By no means should Chad Reed be discredited for the wins that he achieves from here on out in this season. Unlike Villopoto and Aiessi before him, he has stayed healthy. If there is such a thing as fate, 2009 is it for Chad Reed. There is irony involved in Chad's pursuit of the 450 title. First, no one thought Chad would ever race a National again, let alone win one. Second, if he does win the title, there will be lots of boo-birds who will point to the fact that Reed has never won a title without a knee injury crippling the front runner (Ricky in 2004, Bubba in 2008 and Villopoto/Aiessi in 2009). The 450 title is his to lose, and when the sun has long set on Reed's racing career, he will certainly reflect on Mount Morris as a very high point in his outdoor endeavors (pun intended).

WHEN THE CATS ARE AWAY: Obviously the mice will play. So who benefits from the absence of James Stewart, Kevin Windham, Ryan Villopoto, Tim Ferry, Davi Millsaps and Mike Aiessi? Every rider outside of the front pack has catapulted four to six places forward in the points standings, which might be enough to help them secure employment (or keep unemployment away). It may seem harsh to say that a third without Stewart, Villopoto, Aiessi, Windham, Millsaps or Ferry would be a ninth with them.
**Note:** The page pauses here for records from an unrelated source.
Lemma body_last a p : 0 <= p -> exists x c, formatIpPort a p = x ++ [c] /\ is_digit c /\ x <> [].
Proof.
  intros P. destruct (fmt_digits p P) as (F & c & t & E & _).
  assert (L : exists y d, fmt_lld p = y ++ [d] /\ is_digit d).
  { destruct (exists_last (l := fmt_lld p)) as (y & d & D); [rewrite E; discriminate|]. exists y, d. split; [exact D|]. rewrite D in F. apply Forall_app in F. destruct F as [_ F]. now apply Forall_inv in F. }
  destruct L as (y & d & L & D). unfold formatIpPort. rewrite L.
  destruct (isV6 a); [exists (str "[" ++ IPAddress_toString a ++ str "]:" ++ y), d|exists (IPAddress_toString a ++ str ":" ++ y), d]; rewrite <- !app_assoc; (split; [reflexivity|]); (split; [exact D|]); [discriminate|].
  intros X. apply app_eq_nil in X. destruct X; discriminate.
Qed.

Lemma chars_no c t : ~ body_char c -> Forall body_char t -> ~ In c t.
Proof. intros N F I. rewrite Forall_forall in F. auto. Qed.

Lemma chars_c_string t : Forall body_char t -> c_string t = t.
Proof.
  induction 1 as [|c t C T IH]; [reflexivity|]. cbn. unfold body_char, address_char, lbracket, rbracket in C. destruct (Z.eqb_spec c 0); [lia|]. now rewrite IH.
Qed.

Lemma literal_app {A} c r (k : text -> outcome A) fail : literal c ([c] ++ r) k fail = k r.
Proof. cbn. now rewrite Z.eqb_refl. Qed.
Lemma OwnedArray_get_nat {A} (a : list A) (i : nat) :
  OwnedArray_get a (Z.of_nat i) = a !! i.
Proof.
  unfold OwnedArray_get. rewrite Nat2Z.id.
  by destruct (Z.leb_spec 0 (Z.of_nat i)); [|lia].
Qed.

Lemma Array_set_nat {A} (a : list A) (i : nat) v :
  i < length a → Array_set a (Z.of_nat i) v = <[i := v]> a.
Proof.
  intros Hi. unfold Array_set. rewrite Nat2Z.id.
  destruct (Z.ltb_spec (Z.of_nat i) 0); [lia|].
  by destruct (Z.ltb_spec (Z.of_nat i) (Z.of_nat (length a))); [|lia].
Qed.

Lemma NamedValueSet_get_set_eq ps name v :
  NamedValueSet_get (NamedValueSet_set ps name v) name = Some v.
Proof.
  induction ps as [|[n x] ps IH]; simpl.
  - by rewrite decide_True.
  - destruct (decide (n = name)) as [->|Hne]; simpl.
    + by rewrite decide_True.
    + by rewrite decide_False.
Qed.

Lemma NamedValueSet_get_set_ne ps name name' v :
  name ≠ name' →
  NamedValueSet_get (NamedValueSet_set ps name v) name' = NamedValueSet_get ps name'.
Proof.
  intros Hne. induction ps as [|[n x] ps IH]; simpl.
  - by rewrite decide_False.
  - destruct (decide (n = name)) as [->|Hn]; simpl.
    + by rewrite !decide_False.
    + destruct (decide (n = name')); [done|]. apply IH.
Qed.

Lemma getProperty_setProperty_eq t name v dflt :
  isValid t = true → getProperty (setProperty t name v) name dflt = v.
Proof.
  destruct t as [|[ty ps cs]]; [done|]. intros _. simpl.
  by rewrite NamedValueSet_get_set_eq.
Qed.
The math doesn't escape the team managers, and with more riders available than rides for 2010, riders like Michael Byrne, Nick Wey, Ricky Dietrich, Cody Cooper, Justin Brayton, Tommy Hahn and Ivan Tedesco need to make hay while the sun shines.

ECONOMY OF MOTION: Christophe Pourcel proved to be more than just a first moto man at High Point. Although he took his first 250 outdoor moto win on American soil at the opening round of Glen Helen, he failed to derail the consistency and fluid riding of Makita/Suzuki's Ryan Dungey. Dungey, presumed to be the title favorite before the series began, struggled at Mount Morris. His succession of crashes, coupled with a lackluster start in the second moto, was all the break that Pourcel needed to capture his first 1-1 performance. What's interesting between the two competitors is that Ryan Dungey looks much faster than Pourcel (and obviously fitter). But, Pourcel is smoother, uses less energy and never makes the big mistakes. Pourcel keeps a running tally in his head of the Championship points and decides when risk is necessary. He may be the only rider on the National circuit who will settle for second rather than make a sketchy move for first. In truth, Pourcel is as fast as Dungey—he just doesn't look like it. It's certain that the transcontinental battle for the 250 outdoor title will go down to the wire.